There is a difference between a class being hard, and the instructor just not doing their job. My first day of A&P my prof said 3/4 of you will not make it through, because the people there had no idea what they were getting into; and sure enough most people dropped by the end. If you are that far along in nursing school and he/she is constantly failing people who have demonstrated a work ethic and prof. to get that far than that is all on the prof.

I am at a CC that has a 90%+ graduation and NCLEX pass rate; policy is no extra credit and if your grade is .000001 away from passing on your last test on your last year you still fail and have to retake. If her class alone only passes 1/2 the people I would think the school's graduation percentage must be horrible.

This is such a late reply but I would like to update you guys on the outcome of that original situation.
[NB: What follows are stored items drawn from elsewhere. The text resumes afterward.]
(** A resolution along a walk of the references: it exists, and its prefixes are
    those of the leaves the walk collects. *)
Lemma resolve_walk d nodes f : forall visiting m leaves,
  walk takes_group (group_entries d) f visiting m = Some leaves ->
  exists r, member_resolve f d nodes visiting m = Some r /\
    forall t, t ∈ partial r <-> exists leaf r', leaf ∈ leaves /\ leaf_resolve d nodes leaf = Some r' /\ t ∈ partial r'.
Proof.
  assert (forall visiting m, takes_group m = false -> forall f, exists r, member_resolve f d nodes visiting m = Some r /\
    forall t, t ∈ partial r <-> exists leaf r', leaf ∈ [m] /\ leaf_resolve d nodes leaf = Some r' /\ t ∈ partial r') as Hleaf.
  { intros visiting m Hm f'. assert (member_resolve f' d nodes visiting m = leaf_resolve d nodes m) as ->.
    { unfold member_resolve, leaf_resolve. destruct (has_char "@" m); [done|]. by destruct f'; cbn [resolve]; rewrite Hm. }
    assert (exists r, leaf_resolve d nodes m = Some r) as [r Hr].
    { unfold leaf_resolve. destruct (has_char "@" m); [by eexists|apply resolve_simple_total]. }
    exists r. split; [done|]. intros t. split.
    - intros Ht. exists m, r. split_and!; [by apply list_elem_of_singleton|done..].
    - intros (leaf & r' & ->%list_elem_of_singleton & Hr' & Ht). congruence. }
  induction f as [|f IH]; intros visiting m leaves; cbn [walk]; destruct (takes_group m) eqn:Hm; try done.
  1,3: intros [= <-]; by apply Hleaf.
  destruct (takes_group_plain m Hm) as [Hat _].
  intros Hw. unfold member_resolve. rewrite Hat. cbn [resolve]. rewrite Hm.
  case_bool_decide as Hv.
  - injection Hw as <-. eexists. split; [done|]. intros t. cbn. split; [by intros ?%elem_of_nil|].
    by intros (? & ? & ?%elem_of_nil & _).
  - assert (exists es os, default [] (group_entries d m) = es /\ mapM (walk takes_group (group_entries d) f ({[m]} ∪ visiting)) es = Some os /\ leaves = List.concat os)
      as (es & os & -> & Hos & ->).
    { destruct (group_entries d m) as [es|]; [|injection Hw as <-; by exists [], []].
      apply fmap_Some in Hw as (os & Hos & ->). by exists es, os. }
    clear Hw. assert (exists rs, mapM (member_resolve f d nodes ({[m]} ∪ visiting)) es = Some rs /\
      forall t, t ∈ flat_map partial rs <-> exists leaf r', leaf ∈ List.concat os /\ leaf_resolve d nodes leaf = Some r' /\ t ∈ partial r') as (rs & Hrs & Hin).
    { revert os Hos. induction es as [|e es IHe]; intros os; cbn [mapM].
      - intros [= <-]. exists []. split; [done|]. intros t. cbn. split; [by intros ?%elem_of_nil|by intros (? & ? & ?%elem_of_nil & _)].
      - intros (o & Ho & Hr)%bind_Some. apply bind_Some in Hr as (os' & Hos' & [= <-]).
        destruct (IH _ _ _ Ho) as (r & Hr & Ht). destruct (IHe _ Hos') as (rs & Hrs & Hts).
        rewrite Hr. cbn [mbind option_bind]. rewrite Hrs. eexists. split; [done|]. intros t. cbn [flat_map List.concat].
        rewrite elem_of_app, Ht, Hts. setoid_rewrite elem_of_app. split.
        + intros [(leaf & r' & Hl & Hr')|(leaf & r' & Hl & Hr')]; exists leaf, r'; auto.
        + intros (leaf & r' & [Hl|Hl] & Hr'); [left|right]; exists leaf, r'; auto. }
    change (mapM _ es) with (mapM (member_resolve f d nodes ({[m]} ∪ visiting)) es). rewrite Hrs. cbn [mbind option_bind].
    eexists. split; [done|]. intros t. rewrite fold_append_partial. change (partial (resolved_set [])) with (@nil string). apply Hin.
Qed.

Lemma group_leaves_total d token :
  exists leaves, walk takes_group (group_entries d) (S (group_fuel d)) ∅ token = Some leaves.
Proof.
  apply (walk_enough _ _ (group_keys d)); [eauto using group_entries_defined|].
  unfold group_fuel. pose proof (group_keys_size d).
  pose proof (subseteq_size (group_keys d ∖ ∅) (group_keys d) ltac:(set_solver)). lia.
Qed.

Lemma resolve_alias_total d nodes token : exists r, resolve_alias d nodes token = Some r.
Proof.
  unfold resolve_alias. destruct (takes_group token) eqn:Hg.
  - destruct (group_leaves_total d token) as [leaves Hw]. destruct (resolve_walk d nodes _ _ _ _ Hw) as (r & Hr & _).
    unfold member_resolve in Hr. rewrite (proj1 (takes_group_plain _ Hg)) in Hr. eauto.
  - cbn [resolve]. rewrite Hg. apply resolve_simple_total.
Qed.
I did end up having to repeat the course. I did really well only because I remembered so many of the bogus questions from before. (She reused questions maybe even the whole test)z I actually purposely answered the wrong way a few times because I remember arguing about the answer with the professor about it the first time around. For example one of the questions was about why would an IV pump alarms sound.

A. Occlusion above Pump

B. Occlusions in Pump

C. Occlusions below Pump.

I work in a hospital and 90% of the time when the IV pump alarm sounds, the pump says "occlusion on patient side". So the first time around I chose "occlusion below Pump. I got the answer wrong so purposely chose an answer that I knew was not correct but right to the professor.

My original class started out with 42 people and 8 graduated together with a total graduating class of 12 (people that got held back for one reason or another).

It just so happened that the BRN what making their rounds at the nursing schools the following semester and that instructor has sense been releaved of her lecture duties and is strictly an instructor

for simulation. The graduating class for this winter is over 45 students.